Most consumer desires are manufactured. Recognizing this breaks the spell.
2. Identify the Source
Who’s funding the study? Who benefits from this message? Follow the incentives.
Most “news” is manufactured by PR firms. Most “studies” are funded by interested parties.
3. Resist Social Proof
“Everyone’s doing it” is not a reason. It’s manipulation.
The herd is usually wrong about most things because the herd thinks emotionally, not rationally.
4. Delay Decisions
Propaganda works through urgency. “Buy now!” “Limited time!” “Don’t miss out!”
Waiting 24 hours breaks the emotional spell. Most impulses don’t survive delay.
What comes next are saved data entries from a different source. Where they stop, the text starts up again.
(** X18. On a file of bytes the decoder raises nothing but a
    [ValueError], the [struct.error] of unpacking an IHDR payload of the
    wrong size, or what [zlib.decompress] raises on the joined IDAT
    payloads: no index is ever out of range and the chunk loop ends. *)
Theorem read_png_raises (png : list Z) (e : exn) :
  is_bytes png -> read_png png = Err e ->
  (exists msg, e = ValueError msg) \/ e = StructError \/
  (exists data, is_bytes data /\ zlib_decompress data = Err e).
Proof.
  intros Hb H. unfold read_png in H.
  destruct (read_chunks_returns png Hb) as [(chunks & E)|E]; rewrite E in H;
    cbn [bind] in H; [|injection H as <-; left; eauto].
  assert (Hcb : Forall (fun c => is_bytes (snd c)) chunks).
  { unfold _read_chunks in E. destruct (negb _); [discriminate|].
    eapply read_chunks_loop_bytes; eauto. }
  destruct (collect_chunks chunks None []) as [[ihdr|] idat] eqn:Ecol;
    [|injection H as <-; left; eauto].
  destruct (collect_chunks_bytes chunks None [] (Some ihdr) idat Hcb) as (Hi & Hp);
    [intros; discriminate|constructor|exact Ecol|].
  specialize (Hi ihdr eq_refl).
  destruct (unpack_IIBBBBB ihdr) as [hdr|e'] eqn:Eh; cbn [bind] in H;
    [|injection H as <-; right; left; eapply unpack_IIBBBBB_error, Eh].
  destruct hdr as [[[[[[w h] bit_depth] color_type] comp] filt] interlace].
  destruct (unpack_IIBBBBB_range _ _ _ _ _ _ _ _ Hi Eh) as (Hw & Hh).
  destruct (_ || _); [injection H as <-; left; eauto|].
  destruct (negb (interlace =? 0)); [injection H as <-; left; eauto|].
  destruct (negb (bit_depth =? 8)); [injection H as <-; left; eauto|].
  assert (Hbpp : forall bpp, (bpp = 3 \/ bpp = 4) ->
    (do raw <- zlib_decompress (concat idat);
     do pixels <- _unfilter_scanlines raw w h bpp;
     do rgba <- (if bpp =? 4 then Ok pixels else expand_rgb pixels w h);
     Ok (mkPngImage w h rgba)) = Err e ->
    (exists msg, e = ValueError msg) \/ e = StructError \/
    (exists data, is_bytes data /\ zlib_decompress data = Err e)).
  { intros bpp Hb34 H'.
    destruct (zlib_decompress (concat idat)) as [raw|e'] eqn:Ez; cbn [bind] in H'.
    2: { injection H' as <-. right; right. exists (concat idat). split; [|exact Ez].
         unfold is_bytes. apply Forall_concat. exact Hp. }
    destruct (unfilter_scanlines_outcome raw w h bpp) as [(out & Eo & Lo)|(msg & Eo)];
      try lia; rewrite Eo in H'; cbn [bind] in H'; [|injection H' as <-; left; eauto].
    destruct Hb34 as [-> | ->].
    - replace (3 =? 4) with false in H' by reflexivity.
      destruct (expand_rgb_ok out w h) as (buf & Eb & _); [nia|lia|].
      rewrite Eb in H'. discriminate.
    - discriminate. }
  destruct (color_type =? 2); [apply (Hbpp 3); auto|].
  destruct (color_type =? 6); [apply (Hbpp 4); auto|].
  cbn [bind] in H. injection H as <-. left; eauto.
Qed.

End DecodeErrors.

Lemma read_png_raises_witness :
  (exists msg, ValueError "PNG missing IHDR" = ValueError msg) \/
  ValueError "PNG missing IHDR" = StructError \/
  (exists data, is_bytes data /\
     @zlib_decompress stored_zlib data = Err (ValueError "PNG missing IHDR")).
Proof.
  apply (@read_png_raises stored_zlib PNG_SIGNATURE).
  - unfold is_bytes. apply (bool_decide_unpack _). vm_compute. exact I.
  - vm_compute. reflexivity.
Defined.


(** ** What the encoder can raise *)

Section EncodeErrors.
Context {z : Zlib}.


End EncodeErrors.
The Reality: You’re being influenced constantly. Every ad, news story, product placement, and social post is engineered. The question isn’t whether you’re manipulated—it’s whether you’re aware of it.
The Ethics Question
Bernays believed propaganda was neutral—a tool that could be used for good or evil.
He helped sell war bonds (good), cigarettes to women (bad), public health campaigns (good), and political candidates (debatable).
His argument: In complex societies, some level of organized influence is necessary. The alternative is chaos.
The counter: Who decides what’s “necessary”? Who controls the controllers?
No easy answers. But knowing how the game works helps you decide how to play.
Your Action Framework
If you’re selling:
- Stop trying to convince with logic
- Create emotional associations
- Use third-party validators
- Manufacture social proof
- Make it a movement, not a product
If you’re buying:
- Question manufactured desires
- Identify the hidden influencers
- Delay emotional decisions
- Resist herd mentality
- Follow the incentives
The Ultimate Truth
Propaganda isn’t going away. It’s more sophisticated now than when Bernays wrote this.
Every recommendation algorithm, influencer campaign, and viral trend is propaganda refined through 100 years of practice.
You have two choices:
- Remain unconscious: Be influenced without knowing it
- Become conscious: See the patterns and decide your response
This book is your field guide to manufactured consent. Use it wisely.